→ **Supplied information**:
(** ** Results and exceptions

    A Python call either returns or raises.  [exception] stands for the
    instances of Python's [Exception] class, which is what every
    [except Exception] clause of the program catches; [SystemExit], raised
    by [sys.exit], is not one of them and passes through those clauses. *)

Inductive result (E A : Type) : Type :=
  | Ok (a : A)
  | Err (e : E).
Arguments Ok {E A} a.
Arguments Err {E A} e.

Inductive exc_class : Type :=
  | FileNotFoundError
  | FileExistsError
  | JSONDecodeError
  | AttributeError
  | TypeError
  | IndexError
  | KeyError
  | OtherError.

Record exception : Type := Exc { exc_kind : exc_class; exc_msg : string }.

Inductive exn : Type :=
  | Raised (e : exception)
  | SystemExit (code : Z).

Definition is_FileNotFoundError (e : exception) : bool :=
  match exc_kind e with FileNotFoundError => true | _ => false end.

Definition is_JSONDecodeError (e : exception) : bool :=
  match exc_kind e with JSONDecodeError => true | _ => false end.

Definition rbind {E A B} (r : result E A) (f : A -> result E B) : result E B :=
  match r with
  | Ok a => f a
  | Err e => Err e
  end.

Definition is_ok {E A} (r : result E A) : bool :=
  match r with Ok _ => true | Err _ => false end.

(** ** JSON-shaped Python values

    What [json.loads] produces and the renderers consume: [None], [bool],
    [int], [str], [list] and [dict] with string keys in insertion order.
    Floating-point numbers are left out of the model. *)

#[local] Set Warnings "-register-all".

→ **What you have to do**: The required answer is each line of the entries containing the string "Python".

→ **Response for this exercise**:
    A Python call either returns or raises.  [exception] stands for the
    instances of Python's [Exception] class, which is what every
(** ** JSON-shaped Python values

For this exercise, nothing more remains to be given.